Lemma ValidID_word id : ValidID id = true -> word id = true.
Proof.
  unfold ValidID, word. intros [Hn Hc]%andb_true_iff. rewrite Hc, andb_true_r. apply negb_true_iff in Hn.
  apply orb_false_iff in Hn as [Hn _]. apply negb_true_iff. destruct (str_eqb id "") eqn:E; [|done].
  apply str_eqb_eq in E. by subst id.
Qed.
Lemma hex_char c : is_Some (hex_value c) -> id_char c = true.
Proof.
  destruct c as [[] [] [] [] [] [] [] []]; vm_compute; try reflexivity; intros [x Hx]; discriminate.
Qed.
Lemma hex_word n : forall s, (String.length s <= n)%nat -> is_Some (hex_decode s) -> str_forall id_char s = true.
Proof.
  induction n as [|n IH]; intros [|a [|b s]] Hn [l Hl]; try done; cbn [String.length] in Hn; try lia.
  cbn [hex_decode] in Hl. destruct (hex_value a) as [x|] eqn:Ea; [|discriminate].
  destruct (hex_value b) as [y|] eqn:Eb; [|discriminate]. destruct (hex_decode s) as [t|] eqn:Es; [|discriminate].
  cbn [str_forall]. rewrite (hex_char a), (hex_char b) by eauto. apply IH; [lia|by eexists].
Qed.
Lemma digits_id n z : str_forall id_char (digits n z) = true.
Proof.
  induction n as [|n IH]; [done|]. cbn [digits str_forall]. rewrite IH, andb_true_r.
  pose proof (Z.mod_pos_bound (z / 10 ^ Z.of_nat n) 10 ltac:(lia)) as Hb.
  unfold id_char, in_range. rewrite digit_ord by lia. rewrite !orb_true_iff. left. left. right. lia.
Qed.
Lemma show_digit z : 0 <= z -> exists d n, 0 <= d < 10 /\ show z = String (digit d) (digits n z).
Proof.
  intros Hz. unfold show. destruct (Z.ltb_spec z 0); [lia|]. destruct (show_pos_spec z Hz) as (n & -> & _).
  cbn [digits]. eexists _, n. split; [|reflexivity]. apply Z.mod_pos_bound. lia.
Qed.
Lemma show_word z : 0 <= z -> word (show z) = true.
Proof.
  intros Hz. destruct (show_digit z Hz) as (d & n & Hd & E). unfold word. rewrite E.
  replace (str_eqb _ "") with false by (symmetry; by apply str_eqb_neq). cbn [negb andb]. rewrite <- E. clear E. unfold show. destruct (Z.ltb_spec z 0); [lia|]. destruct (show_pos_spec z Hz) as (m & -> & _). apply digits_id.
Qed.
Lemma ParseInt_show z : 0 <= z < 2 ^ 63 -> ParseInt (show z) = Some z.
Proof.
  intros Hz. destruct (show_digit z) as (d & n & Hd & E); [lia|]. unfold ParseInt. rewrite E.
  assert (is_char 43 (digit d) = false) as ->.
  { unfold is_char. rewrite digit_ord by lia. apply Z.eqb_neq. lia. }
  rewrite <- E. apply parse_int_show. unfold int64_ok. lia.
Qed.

________________________

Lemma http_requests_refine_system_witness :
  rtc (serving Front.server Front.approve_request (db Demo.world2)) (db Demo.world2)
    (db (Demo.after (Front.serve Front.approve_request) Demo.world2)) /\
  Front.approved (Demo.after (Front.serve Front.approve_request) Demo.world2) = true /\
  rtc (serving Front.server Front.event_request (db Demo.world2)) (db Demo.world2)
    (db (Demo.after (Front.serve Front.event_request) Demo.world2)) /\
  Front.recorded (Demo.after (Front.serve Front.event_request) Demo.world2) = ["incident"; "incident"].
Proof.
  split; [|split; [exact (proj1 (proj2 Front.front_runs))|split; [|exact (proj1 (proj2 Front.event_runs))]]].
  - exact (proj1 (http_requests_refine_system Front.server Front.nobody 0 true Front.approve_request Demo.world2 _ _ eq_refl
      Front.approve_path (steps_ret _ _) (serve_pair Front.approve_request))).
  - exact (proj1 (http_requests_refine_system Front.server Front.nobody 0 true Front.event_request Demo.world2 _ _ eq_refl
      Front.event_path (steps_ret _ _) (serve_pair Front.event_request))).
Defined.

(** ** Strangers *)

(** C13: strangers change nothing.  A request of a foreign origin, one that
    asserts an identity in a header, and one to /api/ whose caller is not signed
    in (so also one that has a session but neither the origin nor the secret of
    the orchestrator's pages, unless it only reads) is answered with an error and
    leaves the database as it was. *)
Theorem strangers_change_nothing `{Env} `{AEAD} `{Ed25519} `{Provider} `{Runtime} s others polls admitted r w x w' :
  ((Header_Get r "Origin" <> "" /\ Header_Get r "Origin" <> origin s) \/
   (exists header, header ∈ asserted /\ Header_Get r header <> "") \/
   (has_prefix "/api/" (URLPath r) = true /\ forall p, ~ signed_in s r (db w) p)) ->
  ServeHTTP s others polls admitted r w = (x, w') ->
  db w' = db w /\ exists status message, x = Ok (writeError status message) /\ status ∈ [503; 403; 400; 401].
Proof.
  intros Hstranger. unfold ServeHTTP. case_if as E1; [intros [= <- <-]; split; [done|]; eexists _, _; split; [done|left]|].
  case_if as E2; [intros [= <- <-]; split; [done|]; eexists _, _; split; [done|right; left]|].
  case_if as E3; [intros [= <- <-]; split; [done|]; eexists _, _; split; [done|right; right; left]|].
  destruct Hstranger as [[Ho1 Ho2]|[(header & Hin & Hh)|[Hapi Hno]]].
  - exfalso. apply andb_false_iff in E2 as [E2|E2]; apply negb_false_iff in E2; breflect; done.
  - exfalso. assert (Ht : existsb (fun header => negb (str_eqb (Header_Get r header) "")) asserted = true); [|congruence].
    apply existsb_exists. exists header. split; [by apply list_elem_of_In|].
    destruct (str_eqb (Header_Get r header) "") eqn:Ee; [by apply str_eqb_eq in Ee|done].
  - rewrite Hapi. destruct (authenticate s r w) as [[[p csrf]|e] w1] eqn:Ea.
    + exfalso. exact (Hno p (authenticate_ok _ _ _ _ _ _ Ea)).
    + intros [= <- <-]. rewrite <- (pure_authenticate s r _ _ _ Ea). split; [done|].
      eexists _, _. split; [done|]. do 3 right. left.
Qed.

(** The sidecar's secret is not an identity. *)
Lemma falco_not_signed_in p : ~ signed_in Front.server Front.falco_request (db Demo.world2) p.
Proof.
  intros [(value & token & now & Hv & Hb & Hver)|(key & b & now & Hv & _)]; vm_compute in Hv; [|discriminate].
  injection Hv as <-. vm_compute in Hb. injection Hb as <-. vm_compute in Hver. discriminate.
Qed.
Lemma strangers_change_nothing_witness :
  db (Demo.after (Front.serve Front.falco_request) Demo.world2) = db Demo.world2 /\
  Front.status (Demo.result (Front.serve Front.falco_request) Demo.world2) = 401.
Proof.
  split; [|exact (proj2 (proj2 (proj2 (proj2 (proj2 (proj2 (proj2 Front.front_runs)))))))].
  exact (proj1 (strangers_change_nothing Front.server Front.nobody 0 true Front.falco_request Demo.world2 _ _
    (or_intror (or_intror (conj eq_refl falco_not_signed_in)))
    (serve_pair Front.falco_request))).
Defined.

________________________

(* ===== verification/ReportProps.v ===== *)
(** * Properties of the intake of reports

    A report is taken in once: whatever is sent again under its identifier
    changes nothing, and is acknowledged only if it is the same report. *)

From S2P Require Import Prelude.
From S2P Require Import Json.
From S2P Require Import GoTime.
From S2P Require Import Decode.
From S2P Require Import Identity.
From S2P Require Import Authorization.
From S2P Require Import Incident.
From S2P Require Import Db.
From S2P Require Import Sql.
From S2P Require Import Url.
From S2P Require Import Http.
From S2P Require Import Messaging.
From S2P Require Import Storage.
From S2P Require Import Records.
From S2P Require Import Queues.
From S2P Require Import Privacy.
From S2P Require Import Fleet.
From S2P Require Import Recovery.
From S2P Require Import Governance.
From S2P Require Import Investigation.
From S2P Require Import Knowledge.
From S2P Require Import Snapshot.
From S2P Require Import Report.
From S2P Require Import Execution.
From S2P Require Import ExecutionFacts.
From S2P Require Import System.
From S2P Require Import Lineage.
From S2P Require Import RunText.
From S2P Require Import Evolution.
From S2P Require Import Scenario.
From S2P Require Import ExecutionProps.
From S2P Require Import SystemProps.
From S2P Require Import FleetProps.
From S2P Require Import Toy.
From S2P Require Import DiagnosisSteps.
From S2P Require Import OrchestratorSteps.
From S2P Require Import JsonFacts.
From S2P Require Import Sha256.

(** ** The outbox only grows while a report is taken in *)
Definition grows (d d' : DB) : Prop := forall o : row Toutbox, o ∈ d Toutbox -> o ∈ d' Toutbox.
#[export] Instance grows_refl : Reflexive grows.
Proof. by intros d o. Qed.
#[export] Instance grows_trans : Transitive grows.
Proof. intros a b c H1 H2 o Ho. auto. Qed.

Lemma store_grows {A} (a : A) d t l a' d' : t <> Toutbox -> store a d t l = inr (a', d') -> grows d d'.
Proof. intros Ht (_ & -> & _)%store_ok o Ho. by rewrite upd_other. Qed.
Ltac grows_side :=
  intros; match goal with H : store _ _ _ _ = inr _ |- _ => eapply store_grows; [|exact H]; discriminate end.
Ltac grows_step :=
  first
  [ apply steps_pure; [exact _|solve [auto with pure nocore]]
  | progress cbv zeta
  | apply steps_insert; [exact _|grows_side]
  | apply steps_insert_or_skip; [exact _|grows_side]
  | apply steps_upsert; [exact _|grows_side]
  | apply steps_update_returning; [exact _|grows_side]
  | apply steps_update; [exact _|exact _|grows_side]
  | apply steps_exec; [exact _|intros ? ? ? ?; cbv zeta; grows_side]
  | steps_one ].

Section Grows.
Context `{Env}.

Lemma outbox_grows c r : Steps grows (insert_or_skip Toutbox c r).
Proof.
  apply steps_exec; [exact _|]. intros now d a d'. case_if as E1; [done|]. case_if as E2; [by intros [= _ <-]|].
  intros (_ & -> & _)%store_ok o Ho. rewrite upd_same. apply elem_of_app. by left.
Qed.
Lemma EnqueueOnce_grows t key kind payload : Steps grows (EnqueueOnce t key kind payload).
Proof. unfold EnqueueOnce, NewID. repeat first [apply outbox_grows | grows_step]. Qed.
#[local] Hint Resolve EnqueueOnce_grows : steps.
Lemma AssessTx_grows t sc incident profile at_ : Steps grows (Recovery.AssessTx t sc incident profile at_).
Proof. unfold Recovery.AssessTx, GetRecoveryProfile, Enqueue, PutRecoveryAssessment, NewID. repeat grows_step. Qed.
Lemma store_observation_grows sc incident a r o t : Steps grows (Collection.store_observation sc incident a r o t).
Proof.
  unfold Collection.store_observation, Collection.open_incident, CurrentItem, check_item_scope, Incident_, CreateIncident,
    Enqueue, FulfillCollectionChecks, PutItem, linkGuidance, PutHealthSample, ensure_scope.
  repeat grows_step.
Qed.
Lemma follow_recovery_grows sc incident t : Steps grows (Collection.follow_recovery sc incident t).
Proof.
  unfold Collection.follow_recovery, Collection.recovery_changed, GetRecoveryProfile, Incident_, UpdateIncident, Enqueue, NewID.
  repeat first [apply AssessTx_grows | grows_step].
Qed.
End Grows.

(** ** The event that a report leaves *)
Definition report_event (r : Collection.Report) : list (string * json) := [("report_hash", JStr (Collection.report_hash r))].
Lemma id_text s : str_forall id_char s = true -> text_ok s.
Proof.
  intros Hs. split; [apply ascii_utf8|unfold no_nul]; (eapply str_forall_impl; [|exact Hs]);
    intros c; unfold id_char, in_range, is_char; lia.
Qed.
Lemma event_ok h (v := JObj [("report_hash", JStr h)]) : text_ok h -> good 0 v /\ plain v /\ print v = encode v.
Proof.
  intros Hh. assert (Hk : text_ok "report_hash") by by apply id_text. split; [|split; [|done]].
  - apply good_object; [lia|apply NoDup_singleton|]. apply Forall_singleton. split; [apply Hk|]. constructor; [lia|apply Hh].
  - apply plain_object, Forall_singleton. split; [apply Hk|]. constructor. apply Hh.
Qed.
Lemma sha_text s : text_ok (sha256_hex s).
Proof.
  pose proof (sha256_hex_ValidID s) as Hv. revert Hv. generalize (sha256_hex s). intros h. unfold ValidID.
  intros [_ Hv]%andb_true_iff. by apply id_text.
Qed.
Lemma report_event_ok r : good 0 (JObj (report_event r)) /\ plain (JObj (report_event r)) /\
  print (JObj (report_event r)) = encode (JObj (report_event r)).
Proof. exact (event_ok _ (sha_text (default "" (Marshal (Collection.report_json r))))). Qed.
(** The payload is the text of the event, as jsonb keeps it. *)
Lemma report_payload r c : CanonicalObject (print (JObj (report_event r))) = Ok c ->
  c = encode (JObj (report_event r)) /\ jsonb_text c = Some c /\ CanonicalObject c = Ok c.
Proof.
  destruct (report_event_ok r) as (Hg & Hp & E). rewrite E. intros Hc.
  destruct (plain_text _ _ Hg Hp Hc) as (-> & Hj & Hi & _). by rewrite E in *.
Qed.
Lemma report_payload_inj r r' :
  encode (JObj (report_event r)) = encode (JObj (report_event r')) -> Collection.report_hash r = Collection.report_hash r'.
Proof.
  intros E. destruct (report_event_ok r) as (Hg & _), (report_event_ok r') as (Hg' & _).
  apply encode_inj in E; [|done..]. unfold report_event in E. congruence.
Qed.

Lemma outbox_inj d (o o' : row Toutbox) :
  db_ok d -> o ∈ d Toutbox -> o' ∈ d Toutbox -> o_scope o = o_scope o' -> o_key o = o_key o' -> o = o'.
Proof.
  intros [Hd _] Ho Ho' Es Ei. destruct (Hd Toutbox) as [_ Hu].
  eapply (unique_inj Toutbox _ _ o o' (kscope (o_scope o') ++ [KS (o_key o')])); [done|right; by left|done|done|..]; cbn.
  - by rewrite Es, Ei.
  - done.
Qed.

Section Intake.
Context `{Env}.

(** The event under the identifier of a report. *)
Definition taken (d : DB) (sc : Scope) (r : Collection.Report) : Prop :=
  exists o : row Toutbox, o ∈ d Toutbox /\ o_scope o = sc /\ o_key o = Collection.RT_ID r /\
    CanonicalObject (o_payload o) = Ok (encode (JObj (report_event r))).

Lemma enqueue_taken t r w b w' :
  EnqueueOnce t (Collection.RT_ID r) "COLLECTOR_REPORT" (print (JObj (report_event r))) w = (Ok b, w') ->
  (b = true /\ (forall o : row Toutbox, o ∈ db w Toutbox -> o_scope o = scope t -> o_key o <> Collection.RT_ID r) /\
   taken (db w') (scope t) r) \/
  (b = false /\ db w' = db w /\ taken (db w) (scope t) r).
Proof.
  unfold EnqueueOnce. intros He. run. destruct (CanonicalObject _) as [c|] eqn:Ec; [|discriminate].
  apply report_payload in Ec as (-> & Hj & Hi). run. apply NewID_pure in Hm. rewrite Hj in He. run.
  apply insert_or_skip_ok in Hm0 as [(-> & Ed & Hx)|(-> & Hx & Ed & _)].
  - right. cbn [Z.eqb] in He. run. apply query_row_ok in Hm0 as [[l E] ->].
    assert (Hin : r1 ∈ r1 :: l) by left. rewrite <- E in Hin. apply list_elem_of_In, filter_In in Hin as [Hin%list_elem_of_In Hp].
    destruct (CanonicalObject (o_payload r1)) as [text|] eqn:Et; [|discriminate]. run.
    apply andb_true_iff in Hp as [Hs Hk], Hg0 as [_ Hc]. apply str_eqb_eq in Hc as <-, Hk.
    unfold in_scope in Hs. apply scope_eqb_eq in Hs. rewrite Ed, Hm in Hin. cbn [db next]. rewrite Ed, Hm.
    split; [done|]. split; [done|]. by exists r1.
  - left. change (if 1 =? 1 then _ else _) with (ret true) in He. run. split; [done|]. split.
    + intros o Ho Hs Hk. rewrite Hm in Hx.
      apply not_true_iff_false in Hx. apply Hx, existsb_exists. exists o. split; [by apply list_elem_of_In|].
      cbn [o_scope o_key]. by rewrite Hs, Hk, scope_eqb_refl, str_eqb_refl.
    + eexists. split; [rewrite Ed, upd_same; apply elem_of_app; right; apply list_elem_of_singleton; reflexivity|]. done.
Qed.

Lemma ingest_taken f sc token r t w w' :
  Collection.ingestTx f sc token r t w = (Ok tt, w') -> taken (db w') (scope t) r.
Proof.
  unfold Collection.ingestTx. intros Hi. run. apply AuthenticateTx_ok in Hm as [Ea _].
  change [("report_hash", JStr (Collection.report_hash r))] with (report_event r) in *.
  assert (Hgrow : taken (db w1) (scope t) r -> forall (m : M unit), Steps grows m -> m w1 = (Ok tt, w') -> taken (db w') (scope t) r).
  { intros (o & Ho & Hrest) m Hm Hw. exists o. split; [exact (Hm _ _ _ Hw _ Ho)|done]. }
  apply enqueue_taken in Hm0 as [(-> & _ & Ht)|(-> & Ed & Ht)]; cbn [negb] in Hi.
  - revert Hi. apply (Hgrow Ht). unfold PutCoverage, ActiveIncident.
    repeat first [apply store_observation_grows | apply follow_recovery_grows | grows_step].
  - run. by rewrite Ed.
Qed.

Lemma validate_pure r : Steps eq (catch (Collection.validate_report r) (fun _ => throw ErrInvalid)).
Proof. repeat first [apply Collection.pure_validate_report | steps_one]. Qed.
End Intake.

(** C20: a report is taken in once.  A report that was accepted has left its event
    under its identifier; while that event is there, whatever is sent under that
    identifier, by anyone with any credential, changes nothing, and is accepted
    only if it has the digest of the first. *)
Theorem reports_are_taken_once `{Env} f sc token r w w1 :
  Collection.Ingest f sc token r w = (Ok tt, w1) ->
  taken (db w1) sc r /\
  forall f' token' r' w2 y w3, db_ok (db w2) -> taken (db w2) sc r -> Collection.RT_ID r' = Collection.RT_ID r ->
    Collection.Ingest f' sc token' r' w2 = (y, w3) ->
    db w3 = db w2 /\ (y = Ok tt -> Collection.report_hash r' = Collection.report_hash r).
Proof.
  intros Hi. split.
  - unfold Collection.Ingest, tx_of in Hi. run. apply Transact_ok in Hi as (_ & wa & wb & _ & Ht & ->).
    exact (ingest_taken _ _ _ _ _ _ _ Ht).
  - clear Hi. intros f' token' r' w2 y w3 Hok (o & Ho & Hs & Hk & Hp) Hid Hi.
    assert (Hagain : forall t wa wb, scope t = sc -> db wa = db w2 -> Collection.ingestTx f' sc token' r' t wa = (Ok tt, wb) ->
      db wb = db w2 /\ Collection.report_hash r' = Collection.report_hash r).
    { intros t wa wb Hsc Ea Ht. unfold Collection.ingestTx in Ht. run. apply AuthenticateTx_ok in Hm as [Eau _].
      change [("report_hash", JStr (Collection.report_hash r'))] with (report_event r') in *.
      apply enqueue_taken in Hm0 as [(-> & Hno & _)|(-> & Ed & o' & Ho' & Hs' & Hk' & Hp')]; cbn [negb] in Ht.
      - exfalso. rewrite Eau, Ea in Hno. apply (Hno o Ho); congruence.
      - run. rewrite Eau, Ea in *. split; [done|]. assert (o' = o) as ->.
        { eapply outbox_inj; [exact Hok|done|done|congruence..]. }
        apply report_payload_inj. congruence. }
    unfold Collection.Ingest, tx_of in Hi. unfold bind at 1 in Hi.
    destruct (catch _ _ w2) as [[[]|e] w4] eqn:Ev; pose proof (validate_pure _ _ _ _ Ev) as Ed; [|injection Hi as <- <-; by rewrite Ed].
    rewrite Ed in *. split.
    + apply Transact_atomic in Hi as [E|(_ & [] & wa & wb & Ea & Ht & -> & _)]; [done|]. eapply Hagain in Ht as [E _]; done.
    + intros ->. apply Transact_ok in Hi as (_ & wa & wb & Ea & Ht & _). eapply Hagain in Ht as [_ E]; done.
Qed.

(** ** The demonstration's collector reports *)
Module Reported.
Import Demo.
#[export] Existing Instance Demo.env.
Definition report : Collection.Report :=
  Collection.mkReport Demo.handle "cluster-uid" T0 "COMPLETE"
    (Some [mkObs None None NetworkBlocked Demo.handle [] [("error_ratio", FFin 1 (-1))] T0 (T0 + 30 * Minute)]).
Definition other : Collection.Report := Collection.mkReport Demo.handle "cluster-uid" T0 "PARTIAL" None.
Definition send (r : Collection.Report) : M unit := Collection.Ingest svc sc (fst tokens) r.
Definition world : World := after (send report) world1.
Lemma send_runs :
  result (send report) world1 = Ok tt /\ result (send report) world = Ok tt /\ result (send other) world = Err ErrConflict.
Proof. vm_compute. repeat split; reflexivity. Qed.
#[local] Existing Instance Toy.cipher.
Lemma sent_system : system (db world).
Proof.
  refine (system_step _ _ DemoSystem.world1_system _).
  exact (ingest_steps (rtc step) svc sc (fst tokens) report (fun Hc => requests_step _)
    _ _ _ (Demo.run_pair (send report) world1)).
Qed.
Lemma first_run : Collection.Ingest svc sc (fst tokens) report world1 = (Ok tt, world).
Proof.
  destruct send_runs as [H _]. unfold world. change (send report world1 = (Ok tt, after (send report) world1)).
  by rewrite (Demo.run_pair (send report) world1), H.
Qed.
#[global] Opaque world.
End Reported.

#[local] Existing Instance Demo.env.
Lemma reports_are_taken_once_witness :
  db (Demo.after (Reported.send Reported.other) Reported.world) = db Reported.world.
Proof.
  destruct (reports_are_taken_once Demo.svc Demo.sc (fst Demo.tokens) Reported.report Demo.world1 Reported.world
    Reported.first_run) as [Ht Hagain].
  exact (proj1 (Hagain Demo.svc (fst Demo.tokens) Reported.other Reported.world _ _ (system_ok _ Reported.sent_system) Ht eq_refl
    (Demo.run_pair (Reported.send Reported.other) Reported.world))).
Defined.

________________________

_Task objective:_
Will you return exactly the lines above from the one with "Lemma falco_not_signed_in p" down to the one with "injection Hv as", counting both as part of the range?

_Output below:_
Lemma falco_not_signed_in p : ~ signed_in Front.server Front.falco_request (db Demo.world2) p.
Proof.
  intros [(value & token & now & Hv & Hb & Hver)|(key & b & now & Hv & _)]; vm_compute in Hv; [|discriminate].
  injection Hv as <-. vm_compute in Hb. injection Hb as <-. vm_compute in Hver. discriminate.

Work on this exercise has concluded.